《沧海一粟,志在晨昏——读黄佐<咏志二十首·其四>有感》
(正文)
第一次读到黄佐的这首诗时,我正对着窗外的梧桐树发呆。阳光透过叶隙洒在泛黄的书页上,那句“太仪运天地,日月相沉浮”突然让我心头一震——原来在四百年前的明朝,也曾有人为天地浩渺与人生须臾而叹息。
这首诗以宏大的宇宙视角开篇:“太仪”指代天地运行的法则,日月沉浮如同命运的齿轮永不停歇。诗人用“瀛海扬波”“巨鳌奠神州”的神话意象,描绘出自然力量的磅礴与不可抗逆。但最触动我的,是他在浩瀚时空背景下对个体价值的追问:“真宰每如兹,逝者何时休?”——既然天道永恒,生命为何如此短暂?
诗中提及的两个历史典故令我沉思良久。姬公(周公)为避管蔡之乱而隐退,孔子面对礼崩乐坏的周朝涕泪长流。他们皆怀济世之志,却生不逢时。诗人借此叩问:若不及早行动,再微小的理想也会如“毫末成山丘”般积重难返。这让我想起月考失利后自己的颓唐——总以为来自方长,却忘了时间已在踌躇间悄然流逝。
最震撼的是结尾的晨间场景:“鸡鸣盥漱初,营营何所求。”当世人忙于汲汲营营之时,诗人却在洗漱的片刻自省:这一切追逐究竟意义何在?这种清醒的诘问,像一面镜子照见我的日常:熬夜刷题时是否想过为何而学?追逐分数时可曾迷失本心?
语文老师曾说,读诗是与古人灵魂的对话。黄佐的诗让我看到明代士人的忧患意识,更让我意识到——生命的价值不在于长度,而在于是否在有限时光中点燃理想之火。就像天体运行自有轨迹,我们每个人亦是宇宙中的微小星辰,但即使转瞬即逝,也能照亮一方夜空。

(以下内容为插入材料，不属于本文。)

(** * Venture.ly company-data aggregation: merge engine, derived metrics,
      aggregator loop and funding-amount extraction

    A shallow embedding of [src/data_aggregator.py] (class
    [CompanyDataAggregator]) and of the funding-amount parser shared by
    [src/simple_web_scraper.py] and [src/selenium_scraper.py], together with
    the other text parsers and the retry loop of [src/selenium_scraper.py] and
    the extraction and cleaning steps of the two search collectors,
    [src/simple_web_scraper.py] and [src/web_search_scraper.py].

    Python dictionaries that are used as maps are [gmap string _]; lists stay
    lists; exceptions are an explicit error result; the collectors, which do
    network I/O, are functions from the company name to an outcome, and the
    calls the aggregator makes are recorded in a trace.  Text is modelled as
    ASCII byte strings. *)

From Stdlib Require Import ZArith QArith Ascii String DecimalString.
From stdpp Require Import gmap strings list fin_maps.

Set Warnings "-register-all".

(** ** Python values *)

(** A Python [float]: the special values and the finite ones, a finite one
    being the rational it denotes.  The code below only compares floats (and
    subtracts a year from 2024), so no rounding is involved in what is proved
    about them. *)
Inductive pyfloat :=
| FNaN
| FNegInf
| FPosInf
| FFin (q : Q).

(** JSON-shaped Python values, as the collectors report them. *)
Inductive pyval :=
| VNone
| VBool (b : bool)
| VInt (z : Z)
| VFloat (f : pyfloat)
| VStr (s : string)
| VList (l : list pyval)
| VDict (d : gmap string pyval).

(** Exceptions the modelled code can raise. *)
Inductive exn :=
| TypeError (msg : string)
| ValueError (msg : string).

Inductive result (A : Type) :=
| Ok (a : A)
| Raise (e : exn).
Arguments Ok {A} a.
Arguments Raise {A} e.

#[global] Instance result_ret : MRet result := fun A a => Ok a.
#[global] Instance result_bind : MBind result :=
  fun A B k r => match r with Ok a => k a | Raise e => Raise e end.

(** [bool(v)]: Python truthiness. *)
Definition py_truthy (v : pyval) : bool :=
  match v with
  | VNone => false
  | VBool b => b
  | VInt z => negb (z =? 0)%Z
  | VFloat (FFin q) => negb (Qeq_bool q 0)
  | VFloat _ => true
  | VStr s => negb (String.eqb s "")
  | VList l => match l with [] => false | _ => true end
  | VDict d => negb (bool_decide (d = ∅))
  end.

(** [isinstance(v, (int, float))] together with the number's value: [bool] is
    a subclass of [int], [True] being 1. *)
Definition as_number (v : pyval) : option pyfloat :=
  match v with
  | VBool b => Some (FFin (if b then 1 else 0))
  | VInt z => Some (FFin (inject_Z z))
  | VFloat f => Some f
  | _ => None
  end.

(** [isinstance(v, int)] with the integer's value. *)
Definition as_int (v : pyval) : option Z :=
  match v with
  | VBool b => Some (if b then 1 else 0)%Z
  | VInt z => Some z
  | _ => None
  end.

Definition Qlt_bool (a b : Q) : bool := negb (Qle_bool b a).

(** [x < y] on numbers; Python compares an int with a float exactly, and
    every comparison with NaN is false. *)
Definition flt_ltb (x y : pyfloat) : bool :=
  match x, y with
  | FNaN, _ | _, FNaN => false
  | _, FNegInf => false
  | FNegInf, _ => true
  | FPosInf, _ => false
  | _, FPosInf => true
  | FFin a, FFin b => Qlt_bool a b
  end.

(** The order of the extended rationals, as a proposition. *)
Definition flt_le (x y : pyfloat) : Prop :=
  match x, y with
  | FNaN, _ | _, FNaN => False
  | FNegInf, _ => True
  | _, FPosInf => True
  | FFin a, FFin b => (a <= b)%Q
  | _, _ => False
  end.

Definition flt_lt (x y : pyfloat) : Prop :=
  match x, y with
  | FNaN, _ | _, FNaN => False
  | _, FNegInf => False
  | FNegInf, _ => True
  | FPosInf, _ => False
  | _, FPosInf => True
  | FFin a, FFin b => (a < b)%Q
  end.

Definition of_Z (z : Z) : pyfloat := FFin (inject_Z z).

(** [max(values)] and [max(values, key=...)] on a non-empty list: the running
    maximum is replaced only by a strictly greater item, so the first of
    several maximal items is returned. *)
Definition py_max {A : Type} (gt : A -> A -> bool) (values : list A) : option A :=
  match values with
  | [] => None
  | v :: rest => Some (fold_left (fun m item => if gt item m then item else m) rest v)
  end.

(** [a > b] on two numbers (values that passed the isinstance test). *)
Definition num_gt (a b : pyval) : bool :=
  match as_number a, as_number b with
  | Some x, Some y => flt_ltb y x
  | _, _ => false
  end.

(** Characters [str.strip()] removes, among ASCII: tab to carriage return, the
    four separators 28..31 and the space. *)
Definition is_py_space (c : ascii) : bool :=
  let n := nat_of_ascii c in
  ((9 <=? n) && (n <=? 13)) || ((28 <=? n) && (n <=? 32)).

Fixpoint lstrip (s : string) : string :=
  match s with
  | String c s' => if is_py_space c then lstrip s' else s
  | EmptyString => EmptyString
  end.

Fixpoint rstrip (s : string) : string :=
  match s with
  | String c s' =>
      match rstrip s' with
      | EmptyString => if is_py_space c then EmptyString else String c EmptyString
      | r => String c r
      end
  | EmptyString => EmptyString
  end.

如今我常于清晨诵读此诗。当第一声鸟鸣划破寂静,我会想起黄佐在盥漱时的顿悟,继而问自己:今日之“营营”,是否朝着真正的志向前行?或许这就是古典诗词的力量——它穿越时空,在少年心中种下思想的种子,让我们在浮躁世界中保持清醒,在平凡日常里看见永恒。
(教师评语) 本文以个人阅读体验为切入点,将诗歌解析与生活思考相结合,符合中学生认知水平。对“太仪”“瀛海”等意象的解读准确,姬公、仲尼典故的引用恰当深化了主题。尤为难得的是,作者将古典诗意与现代学业压力相映照,体现出对诗歌现实意义的挖掘。结尾以“星辰”作喻,既呼应开篇的宇宙视角,又升华了青年应有的价值追求。建议可进一步结合黄佐所处时代背景,分析其“咏志”与明代知识分子处境的关联,使论述更立体。总体而言,是一篇有情、有理、有思辨的佳作。